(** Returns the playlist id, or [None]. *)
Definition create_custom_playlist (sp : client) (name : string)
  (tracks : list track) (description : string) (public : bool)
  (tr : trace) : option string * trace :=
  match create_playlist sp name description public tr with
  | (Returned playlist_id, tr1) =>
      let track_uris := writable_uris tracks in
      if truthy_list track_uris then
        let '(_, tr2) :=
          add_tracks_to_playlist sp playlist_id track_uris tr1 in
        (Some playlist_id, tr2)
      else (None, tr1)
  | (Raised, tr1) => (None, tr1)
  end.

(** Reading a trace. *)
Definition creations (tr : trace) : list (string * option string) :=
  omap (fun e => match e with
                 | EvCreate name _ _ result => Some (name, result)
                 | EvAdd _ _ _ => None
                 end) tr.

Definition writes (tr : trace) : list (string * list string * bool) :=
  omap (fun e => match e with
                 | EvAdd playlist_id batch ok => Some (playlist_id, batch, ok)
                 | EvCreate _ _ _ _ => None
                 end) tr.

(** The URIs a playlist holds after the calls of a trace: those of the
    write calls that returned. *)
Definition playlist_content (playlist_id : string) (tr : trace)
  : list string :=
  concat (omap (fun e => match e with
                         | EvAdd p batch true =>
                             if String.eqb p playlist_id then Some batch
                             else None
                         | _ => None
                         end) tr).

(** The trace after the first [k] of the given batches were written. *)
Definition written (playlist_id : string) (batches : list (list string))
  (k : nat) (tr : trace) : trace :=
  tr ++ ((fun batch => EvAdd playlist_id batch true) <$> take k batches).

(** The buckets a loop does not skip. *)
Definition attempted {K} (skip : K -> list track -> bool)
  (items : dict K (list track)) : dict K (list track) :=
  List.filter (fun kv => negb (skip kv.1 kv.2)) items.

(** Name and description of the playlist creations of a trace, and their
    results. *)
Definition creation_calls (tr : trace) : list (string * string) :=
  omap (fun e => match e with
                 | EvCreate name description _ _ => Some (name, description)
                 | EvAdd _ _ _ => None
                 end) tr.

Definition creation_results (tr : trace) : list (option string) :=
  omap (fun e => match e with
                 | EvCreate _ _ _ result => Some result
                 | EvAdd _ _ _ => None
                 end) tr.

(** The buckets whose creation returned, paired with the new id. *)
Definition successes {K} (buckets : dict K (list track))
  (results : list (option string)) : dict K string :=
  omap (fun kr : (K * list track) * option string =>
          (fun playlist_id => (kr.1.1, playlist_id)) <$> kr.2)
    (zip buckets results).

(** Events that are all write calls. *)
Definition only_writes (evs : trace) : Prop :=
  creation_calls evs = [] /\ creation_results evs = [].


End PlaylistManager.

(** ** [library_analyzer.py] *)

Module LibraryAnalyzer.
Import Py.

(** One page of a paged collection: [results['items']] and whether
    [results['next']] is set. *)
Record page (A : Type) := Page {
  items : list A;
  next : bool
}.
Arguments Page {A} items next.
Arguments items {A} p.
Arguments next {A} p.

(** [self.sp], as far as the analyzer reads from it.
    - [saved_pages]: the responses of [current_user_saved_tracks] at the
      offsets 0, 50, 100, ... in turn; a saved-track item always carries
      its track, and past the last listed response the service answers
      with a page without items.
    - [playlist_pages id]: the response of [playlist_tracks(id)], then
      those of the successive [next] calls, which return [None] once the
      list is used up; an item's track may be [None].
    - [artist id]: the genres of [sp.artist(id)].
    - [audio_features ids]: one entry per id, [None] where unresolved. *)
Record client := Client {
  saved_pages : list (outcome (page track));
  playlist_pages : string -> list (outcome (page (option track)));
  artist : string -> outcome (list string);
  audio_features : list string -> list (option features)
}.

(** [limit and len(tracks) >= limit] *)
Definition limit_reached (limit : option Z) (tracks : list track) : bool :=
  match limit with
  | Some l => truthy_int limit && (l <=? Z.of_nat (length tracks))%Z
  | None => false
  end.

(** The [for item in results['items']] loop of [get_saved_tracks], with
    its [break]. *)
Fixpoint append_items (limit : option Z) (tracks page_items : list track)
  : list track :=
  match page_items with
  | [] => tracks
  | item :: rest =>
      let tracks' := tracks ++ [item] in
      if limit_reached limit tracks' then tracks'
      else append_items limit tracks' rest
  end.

########

◆ **Work task**
Once you find the line with "batch true =>" in the entries above, output it and each line after it up to and including the line with "(k : nat) (tr", and nothing else.

◆ **Written answer**
                         | EvAdd p batch true =>
                             if String.eqb p playlist_id then Some batch
                             else None
                         | _ => None
                         end) tr).

(** The trace after the first [k] of the given batches were written. *)
Definition written (playlist_id : string) (batches : list (list string))
  (k : nat) (tr : trace) : trace :=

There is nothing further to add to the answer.